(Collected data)
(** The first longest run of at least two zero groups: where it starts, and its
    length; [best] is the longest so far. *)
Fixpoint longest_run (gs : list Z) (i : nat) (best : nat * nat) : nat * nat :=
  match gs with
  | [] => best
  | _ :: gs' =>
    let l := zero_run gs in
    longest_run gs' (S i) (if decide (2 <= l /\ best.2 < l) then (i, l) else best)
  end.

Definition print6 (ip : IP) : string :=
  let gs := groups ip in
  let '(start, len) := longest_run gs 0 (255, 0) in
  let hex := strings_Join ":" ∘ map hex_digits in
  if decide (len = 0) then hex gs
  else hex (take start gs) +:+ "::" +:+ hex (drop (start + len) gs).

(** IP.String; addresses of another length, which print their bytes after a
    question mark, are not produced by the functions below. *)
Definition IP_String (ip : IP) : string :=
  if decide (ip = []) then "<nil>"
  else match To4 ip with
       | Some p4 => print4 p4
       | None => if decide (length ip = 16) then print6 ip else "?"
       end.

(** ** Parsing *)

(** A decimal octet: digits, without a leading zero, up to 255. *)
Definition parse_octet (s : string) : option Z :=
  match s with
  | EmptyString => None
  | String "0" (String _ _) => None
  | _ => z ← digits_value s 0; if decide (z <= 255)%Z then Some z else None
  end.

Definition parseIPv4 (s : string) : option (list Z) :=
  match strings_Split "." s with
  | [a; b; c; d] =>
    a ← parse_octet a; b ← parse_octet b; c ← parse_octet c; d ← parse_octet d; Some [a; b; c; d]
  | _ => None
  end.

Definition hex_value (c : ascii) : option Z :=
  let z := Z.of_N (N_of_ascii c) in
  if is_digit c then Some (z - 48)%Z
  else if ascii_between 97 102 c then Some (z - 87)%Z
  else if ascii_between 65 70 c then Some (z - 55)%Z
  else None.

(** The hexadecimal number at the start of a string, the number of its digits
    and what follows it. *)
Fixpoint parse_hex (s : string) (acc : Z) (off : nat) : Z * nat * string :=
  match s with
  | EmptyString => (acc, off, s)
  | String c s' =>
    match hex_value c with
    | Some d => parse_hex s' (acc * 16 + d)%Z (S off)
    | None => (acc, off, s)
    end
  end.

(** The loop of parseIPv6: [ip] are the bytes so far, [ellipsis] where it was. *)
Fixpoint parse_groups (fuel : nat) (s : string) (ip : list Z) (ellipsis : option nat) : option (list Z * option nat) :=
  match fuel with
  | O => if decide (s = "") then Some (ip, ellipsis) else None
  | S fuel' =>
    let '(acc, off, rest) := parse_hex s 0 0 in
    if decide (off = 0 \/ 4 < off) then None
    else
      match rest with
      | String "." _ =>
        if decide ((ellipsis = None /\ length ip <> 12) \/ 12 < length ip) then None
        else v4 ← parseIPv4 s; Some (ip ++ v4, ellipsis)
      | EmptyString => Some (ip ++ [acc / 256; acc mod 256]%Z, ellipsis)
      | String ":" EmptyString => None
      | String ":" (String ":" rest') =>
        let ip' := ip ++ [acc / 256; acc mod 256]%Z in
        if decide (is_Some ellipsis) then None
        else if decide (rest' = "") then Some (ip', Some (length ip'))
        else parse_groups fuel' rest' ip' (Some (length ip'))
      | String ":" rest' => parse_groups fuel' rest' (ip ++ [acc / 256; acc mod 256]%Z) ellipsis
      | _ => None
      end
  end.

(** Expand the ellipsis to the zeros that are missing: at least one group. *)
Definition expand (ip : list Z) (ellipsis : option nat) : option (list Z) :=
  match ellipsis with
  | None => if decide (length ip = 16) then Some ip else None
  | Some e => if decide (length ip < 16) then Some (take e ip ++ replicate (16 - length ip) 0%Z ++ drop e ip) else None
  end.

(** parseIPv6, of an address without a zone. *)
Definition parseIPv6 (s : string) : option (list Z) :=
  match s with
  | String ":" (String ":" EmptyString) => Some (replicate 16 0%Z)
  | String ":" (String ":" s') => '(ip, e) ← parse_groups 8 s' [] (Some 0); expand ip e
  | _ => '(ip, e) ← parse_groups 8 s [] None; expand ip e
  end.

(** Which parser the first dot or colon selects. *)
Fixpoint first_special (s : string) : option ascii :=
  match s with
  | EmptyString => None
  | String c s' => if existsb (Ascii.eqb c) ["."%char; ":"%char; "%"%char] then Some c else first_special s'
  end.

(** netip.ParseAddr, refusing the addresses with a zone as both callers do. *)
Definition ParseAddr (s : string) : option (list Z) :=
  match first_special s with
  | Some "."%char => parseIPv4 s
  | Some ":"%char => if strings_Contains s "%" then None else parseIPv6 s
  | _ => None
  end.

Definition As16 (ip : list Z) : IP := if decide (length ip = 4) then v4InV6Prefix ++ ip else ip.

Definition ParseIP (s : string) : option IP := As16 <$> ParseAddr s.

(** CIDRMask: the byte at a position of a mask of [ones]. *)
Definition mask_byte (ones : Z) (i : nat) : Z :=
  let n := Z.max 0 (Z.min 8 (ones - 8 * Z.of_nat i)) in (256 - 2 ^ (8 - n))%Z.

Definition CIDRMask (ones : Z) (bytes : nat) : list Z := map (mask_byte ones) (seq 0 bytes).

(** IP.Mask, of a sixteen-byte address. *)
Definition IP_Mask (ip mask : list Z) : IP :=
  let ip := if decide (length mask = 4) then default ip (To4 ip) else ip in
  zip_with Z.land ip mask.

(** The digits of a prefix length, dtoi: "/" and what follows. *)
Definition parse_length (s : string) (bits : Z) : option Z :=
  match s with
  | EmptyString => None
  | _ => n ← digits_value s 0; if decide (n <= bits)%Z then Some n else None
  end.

* * *

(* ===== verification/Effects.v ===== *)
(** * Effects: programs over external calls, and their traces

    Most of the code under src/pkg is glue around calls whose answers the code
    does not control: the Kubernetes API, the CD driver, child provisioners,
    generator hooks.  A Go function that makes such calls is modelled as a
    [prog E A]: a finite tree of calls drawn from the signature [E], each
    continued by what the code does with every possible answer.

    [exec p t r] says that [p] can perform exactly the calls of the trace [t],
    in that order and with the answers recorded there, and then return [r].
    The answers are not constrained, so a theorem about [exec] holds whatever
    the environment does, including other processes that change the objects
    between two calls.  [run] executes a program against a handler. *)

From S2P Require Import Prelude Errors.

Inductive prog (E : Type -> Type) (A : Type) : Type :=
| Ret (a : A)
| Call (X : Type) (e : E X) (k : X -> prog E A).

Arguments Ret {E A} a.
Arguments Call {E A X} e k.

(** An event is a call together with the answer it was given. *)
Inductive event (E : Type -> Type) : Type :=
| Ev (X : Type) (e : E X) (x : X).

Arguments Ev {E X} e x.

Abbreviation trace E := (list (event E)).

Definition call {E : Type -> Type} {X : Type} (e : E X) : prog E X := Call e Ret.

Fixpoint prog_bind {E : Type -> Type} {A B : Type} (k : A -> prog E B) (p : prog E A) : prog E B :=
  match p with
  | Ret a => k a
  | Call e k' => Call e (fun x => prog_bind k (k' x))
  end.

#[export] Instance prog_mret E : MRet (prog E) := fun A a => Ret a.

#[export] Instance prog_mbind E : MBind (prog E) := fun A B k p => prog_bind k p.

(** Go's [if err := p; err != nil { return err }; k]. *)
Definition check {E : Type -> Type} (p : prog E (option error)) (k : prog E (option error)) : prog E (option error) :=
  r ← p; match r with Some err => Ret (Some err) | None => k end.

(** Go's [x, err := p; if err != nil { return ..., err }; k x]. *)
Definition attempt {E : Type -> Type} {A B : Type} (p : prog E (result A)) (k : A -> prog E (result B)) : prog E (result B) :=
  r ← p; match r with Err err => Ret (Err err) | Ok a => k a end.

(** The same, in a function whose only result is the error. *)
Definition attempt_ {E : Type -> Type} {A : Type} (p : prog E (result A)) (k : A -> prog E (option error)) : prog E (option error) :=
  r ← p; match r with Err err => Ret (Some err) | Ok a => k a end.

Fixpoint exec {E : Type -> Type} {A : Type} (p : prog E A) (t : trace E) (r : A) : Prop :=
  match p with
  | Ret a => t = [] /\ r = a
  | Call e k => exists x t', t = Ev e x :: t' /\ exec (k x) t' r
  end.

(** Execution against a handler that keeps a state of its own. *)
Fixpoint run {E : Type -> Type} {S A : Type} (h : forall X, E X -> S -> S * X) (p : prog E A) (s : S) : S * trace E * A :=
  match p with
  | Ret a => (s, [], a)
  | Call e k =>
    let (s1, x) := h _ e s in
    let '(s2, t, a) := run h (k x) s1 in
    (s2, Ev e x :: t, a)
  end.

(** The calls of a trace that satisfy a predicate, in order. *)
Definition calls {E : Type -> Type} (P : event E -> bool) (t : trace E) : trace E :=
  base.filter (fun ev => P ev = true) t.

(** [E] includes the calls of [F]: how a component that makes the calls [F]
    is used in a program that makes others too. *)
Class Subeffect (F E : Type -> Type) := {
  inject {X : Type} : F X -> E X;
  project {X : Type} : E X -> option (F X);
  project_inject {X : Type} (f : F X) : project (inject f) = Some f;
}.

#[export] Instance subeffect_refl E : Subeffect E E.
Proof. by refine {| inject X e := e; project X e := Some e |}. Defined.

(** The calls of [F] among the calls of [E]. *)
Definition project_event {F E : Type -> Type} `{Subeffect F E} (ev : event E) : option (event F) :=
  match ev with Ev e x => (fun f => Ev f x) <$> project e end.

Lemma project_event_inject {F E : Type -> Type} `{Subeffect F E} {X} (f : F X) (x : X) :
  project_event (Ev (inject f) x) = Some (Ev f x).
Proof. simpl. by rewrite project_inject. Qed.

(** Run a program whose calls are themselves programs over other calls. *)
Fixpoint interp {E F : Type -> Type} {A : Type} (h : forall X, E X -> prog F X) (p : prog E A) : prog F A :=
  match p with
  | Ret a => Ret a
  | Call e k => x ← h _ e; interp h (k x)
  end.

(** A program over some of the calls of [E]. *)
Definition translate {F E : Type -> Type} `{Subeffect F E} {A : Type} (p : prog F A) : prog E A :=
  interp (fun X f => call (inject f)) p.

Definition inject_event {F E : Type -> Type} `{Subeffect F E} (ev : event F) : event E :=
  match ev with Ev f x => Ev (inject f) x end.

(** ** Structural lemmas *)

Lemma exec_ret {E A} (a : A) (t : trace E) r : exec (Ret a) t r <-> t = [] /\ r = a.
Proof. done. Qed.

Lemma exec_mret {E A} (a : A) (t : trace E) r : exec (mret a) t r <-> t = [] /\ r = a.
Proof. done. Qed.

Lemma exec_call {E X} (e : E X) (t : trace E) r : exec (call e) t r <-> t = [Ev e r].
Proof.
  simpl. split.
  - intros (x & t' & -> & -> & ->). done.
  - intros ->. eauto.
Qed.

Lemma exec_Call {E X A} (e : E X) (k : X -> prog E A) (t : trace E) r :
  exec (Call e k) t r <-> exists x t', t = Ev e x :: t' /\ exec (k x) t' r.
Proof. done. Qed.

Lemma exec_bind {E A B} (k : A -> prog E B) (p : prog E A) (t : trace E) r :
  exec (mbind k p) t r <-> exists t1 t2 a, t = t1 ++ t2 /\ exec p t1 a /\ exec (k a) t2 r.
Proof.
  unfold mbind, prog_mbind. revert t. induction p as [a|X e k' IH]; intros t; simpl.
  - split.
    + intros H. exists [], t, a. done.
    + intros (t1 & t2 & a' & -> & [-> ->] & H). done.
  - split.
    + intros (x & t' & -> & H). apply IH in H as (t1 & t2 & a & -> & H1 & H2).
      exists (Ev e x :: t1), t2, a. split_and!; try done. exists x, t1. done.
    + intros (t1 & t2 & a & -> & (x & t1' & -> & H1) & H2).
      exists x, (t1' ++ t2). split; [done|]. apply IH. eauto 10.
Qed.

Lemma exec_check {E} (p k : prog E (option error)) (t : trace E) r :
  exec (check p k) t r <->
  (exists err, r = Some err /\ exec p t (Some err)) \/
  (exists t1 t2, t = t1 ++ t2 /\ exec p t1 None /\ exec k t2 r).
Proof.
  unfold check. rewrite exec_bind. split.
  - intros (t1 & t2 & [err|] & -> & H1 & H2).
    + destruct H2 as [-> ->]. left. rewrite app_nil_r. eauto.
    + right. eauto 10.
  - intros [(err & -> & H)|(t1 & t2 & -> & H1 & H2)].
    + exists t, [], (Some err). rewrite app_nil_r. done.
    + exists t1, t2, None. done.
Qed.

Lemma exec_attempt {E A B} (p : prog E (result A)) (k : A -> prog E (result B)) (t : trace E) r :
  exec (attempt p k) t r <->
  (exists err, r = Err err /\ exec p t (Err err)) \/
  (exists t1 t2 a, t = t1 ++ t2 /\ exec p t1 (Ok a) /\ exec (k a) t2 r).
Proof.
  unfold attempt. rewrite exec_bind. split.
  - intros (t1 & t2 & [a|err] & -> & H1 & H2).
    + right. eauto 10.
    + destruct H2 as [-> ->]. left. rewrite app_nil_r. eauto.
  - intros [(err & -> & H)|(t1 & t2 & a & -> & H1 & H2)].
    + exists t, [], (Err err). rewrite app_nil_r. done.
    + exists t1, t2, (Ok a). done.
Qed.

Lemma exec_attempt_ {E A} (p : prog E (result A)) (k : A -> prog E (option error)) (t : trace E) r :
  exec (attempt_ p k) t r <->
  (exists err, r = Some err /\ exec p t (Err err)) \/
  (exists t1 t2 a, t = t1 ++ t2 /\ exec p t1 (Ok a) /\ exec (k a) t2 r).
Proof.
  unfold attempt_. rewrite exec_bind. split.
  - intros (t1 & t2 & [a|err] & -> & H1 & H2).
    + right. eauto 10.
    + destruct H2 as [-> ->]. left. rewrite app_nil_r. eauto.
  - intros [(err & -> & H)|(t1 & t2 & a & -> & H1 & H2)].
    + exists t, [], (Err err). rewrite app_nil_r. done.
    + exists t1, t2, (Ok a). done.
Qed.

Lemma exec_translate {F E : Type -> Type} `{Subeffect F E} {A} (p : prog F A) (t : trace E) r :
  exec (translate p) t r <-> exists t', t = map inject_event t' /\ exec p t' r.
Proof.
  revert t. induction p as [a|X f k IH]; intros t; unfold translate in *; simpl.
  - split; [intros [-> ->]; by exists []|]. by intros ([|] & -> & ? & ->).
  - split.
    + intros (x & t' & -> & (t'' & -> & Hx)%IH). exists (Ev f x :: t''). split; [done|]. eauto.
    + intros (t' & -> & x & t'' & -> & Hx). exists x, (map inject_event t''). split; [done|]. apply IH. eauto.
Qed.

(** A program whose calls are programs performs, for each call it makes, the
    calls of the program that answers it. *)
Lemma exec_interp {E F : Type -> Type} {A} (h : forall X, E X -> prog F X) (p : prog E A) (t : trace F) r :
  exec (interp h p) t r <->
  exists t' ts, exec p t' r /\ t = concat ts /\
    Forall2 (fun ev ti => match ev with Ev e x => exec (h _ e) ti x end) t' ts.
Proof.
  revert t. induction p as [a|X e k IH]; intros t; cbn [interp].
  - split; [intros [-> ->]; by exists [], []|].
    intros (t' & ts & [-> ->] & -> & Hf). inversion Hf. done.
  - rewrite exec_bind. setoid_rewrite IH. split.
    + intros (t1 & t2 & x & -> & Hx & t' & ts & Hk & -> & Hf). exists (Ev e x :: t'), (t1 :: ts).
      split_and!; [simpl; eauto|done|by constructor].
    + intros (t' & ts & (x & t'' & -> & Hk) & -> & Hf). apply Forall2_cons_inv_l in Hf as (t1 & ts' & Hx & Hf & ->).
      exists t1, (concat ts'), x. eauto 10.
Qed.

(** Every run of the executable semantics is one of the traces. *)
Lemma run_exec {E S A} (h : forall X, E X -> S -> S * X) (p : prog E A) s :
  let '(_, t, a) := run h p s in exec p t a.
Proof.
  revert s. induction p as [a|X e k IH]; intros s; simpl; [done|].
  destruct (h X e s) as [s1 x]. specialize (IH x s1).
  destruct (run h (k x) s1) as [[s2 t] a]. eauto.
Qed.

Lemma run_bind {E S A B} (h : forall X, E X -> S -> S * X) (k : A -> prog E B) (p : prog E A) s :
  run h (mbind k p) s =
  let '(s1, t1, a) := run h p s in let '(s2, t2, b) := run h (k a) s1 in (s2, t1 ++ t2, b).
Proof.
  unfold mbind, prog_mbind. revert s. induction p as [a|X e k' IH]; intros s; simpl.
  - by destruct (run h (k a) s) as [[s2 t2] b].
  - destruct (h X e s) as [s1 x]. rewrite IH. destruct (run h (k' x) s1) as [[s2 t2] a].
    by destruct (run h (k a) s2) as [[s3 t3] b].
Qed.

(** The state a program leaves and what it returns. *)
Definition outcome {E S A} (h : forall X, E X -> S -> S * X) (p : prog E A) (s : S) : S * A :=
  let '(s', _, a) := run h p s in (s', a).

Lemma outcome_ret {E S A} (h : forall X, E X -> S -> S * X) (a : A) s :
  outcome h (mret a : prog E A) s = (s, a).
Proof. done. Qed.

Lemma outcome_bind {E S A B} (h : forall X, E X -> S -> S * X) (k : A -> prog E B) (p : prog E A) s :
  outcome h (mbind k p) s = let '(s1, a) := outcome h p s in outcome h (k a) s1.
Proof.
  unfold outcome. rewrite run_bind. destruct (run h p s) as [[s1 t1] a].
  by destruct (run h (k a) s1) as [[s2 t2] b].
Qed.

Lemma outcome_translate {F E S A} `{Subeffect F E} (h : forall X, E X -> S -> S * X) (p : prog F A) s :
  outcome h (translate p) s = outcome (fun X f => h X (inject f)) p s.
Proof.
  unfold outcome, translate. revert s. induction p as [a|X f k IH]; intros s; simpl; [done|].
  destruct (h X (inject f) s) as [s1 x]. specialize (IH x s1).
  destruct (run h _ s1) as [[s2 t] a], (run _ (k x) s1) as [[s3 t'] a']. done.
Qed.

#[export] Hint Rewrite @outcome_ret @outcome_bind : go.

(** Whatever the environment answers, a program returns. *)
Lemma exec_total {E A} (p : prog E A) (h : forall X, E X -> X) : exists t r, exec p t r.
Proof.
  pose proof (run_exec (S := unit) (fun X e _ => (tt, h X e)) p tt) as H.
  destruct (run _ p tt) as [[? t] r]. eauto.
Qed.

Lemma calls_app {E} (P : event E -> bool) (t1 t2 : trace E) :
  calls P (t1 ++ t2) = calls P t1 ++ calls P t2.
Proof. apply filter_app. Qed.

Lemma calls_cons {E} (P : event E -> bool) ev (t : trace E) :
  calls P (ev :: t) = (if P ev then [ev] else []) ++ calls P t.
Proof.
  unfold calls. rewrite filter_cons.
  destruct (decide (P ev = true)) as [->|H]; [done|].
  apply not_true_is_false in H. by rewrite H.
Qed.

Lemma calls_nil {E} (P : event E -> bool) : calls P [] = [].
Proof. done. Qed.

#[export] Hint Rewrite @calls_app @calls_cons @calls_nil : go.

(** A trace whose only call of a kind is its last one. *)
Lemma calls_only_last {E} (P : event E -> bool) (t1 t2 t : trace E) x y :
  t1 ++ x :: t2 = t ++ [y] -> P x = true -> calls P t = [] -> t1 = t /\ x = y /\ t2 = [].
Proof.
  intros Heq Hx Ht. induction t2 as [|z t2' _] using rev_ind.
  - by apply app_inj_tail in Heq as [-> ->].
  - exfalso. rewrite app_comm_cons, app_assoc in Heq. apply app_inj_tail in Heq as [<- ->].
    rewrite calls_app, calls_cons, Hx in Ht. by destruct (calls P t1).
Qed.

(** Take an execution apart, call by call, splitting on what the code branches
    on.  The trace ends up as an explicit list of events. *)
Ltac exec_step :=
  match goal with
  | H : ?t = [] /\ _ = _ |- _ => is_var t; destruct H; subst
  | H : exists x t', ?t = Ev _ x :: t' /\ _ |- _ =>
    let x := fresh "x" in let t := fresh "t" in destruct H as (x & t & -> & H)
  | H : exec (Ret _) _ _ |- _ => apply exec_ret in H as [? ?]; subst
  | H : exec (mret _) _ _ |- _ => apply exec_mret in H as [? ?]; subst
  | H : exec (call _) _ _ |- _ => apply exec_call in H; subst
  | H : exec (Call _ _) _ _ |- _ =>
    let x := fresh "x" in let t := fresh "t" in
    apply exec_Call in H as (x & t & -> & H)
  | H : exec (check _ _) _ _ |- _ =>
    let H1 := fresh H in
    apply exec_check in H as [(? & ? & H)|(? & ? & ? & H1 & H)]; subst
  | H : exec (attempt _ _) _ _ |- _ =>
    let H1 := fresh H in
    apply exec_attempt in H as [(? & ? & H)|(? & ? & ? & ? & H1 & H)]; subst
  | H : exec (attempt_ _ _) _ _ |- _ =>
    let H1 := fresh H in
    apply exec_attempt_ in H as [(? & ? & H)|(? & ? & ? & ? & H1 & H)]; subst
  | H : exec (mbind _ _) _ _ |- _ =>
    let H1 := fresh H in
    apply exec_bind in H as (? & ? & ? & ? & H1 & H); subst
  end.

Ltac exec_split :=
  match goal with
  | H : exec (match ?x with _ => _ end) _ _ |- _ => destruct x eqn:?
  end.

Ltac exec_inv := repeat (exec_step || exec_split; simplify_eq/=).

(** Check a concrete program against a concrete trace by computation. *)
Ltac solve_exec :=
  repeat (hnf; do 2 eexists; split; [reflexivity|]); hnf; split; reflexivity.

- **Directions for this task**
Pull out every line of the entries that includes the word "rest".

- **Output of the task**
    let '(acc, off, rest) := parse_hex s 0 0 in
      match rest with
      | String ":" (String ":" rest') =>
        else if decide (rest' = "") then Some (ip', Some (length ip'))
        else parse_groups fuel' rest' ip' (Some (length ip'))
      | String ":" rest' => parse_groups fuel' rest' (ip ++ [acc / 256; acc mod 256]%Z) ellipsis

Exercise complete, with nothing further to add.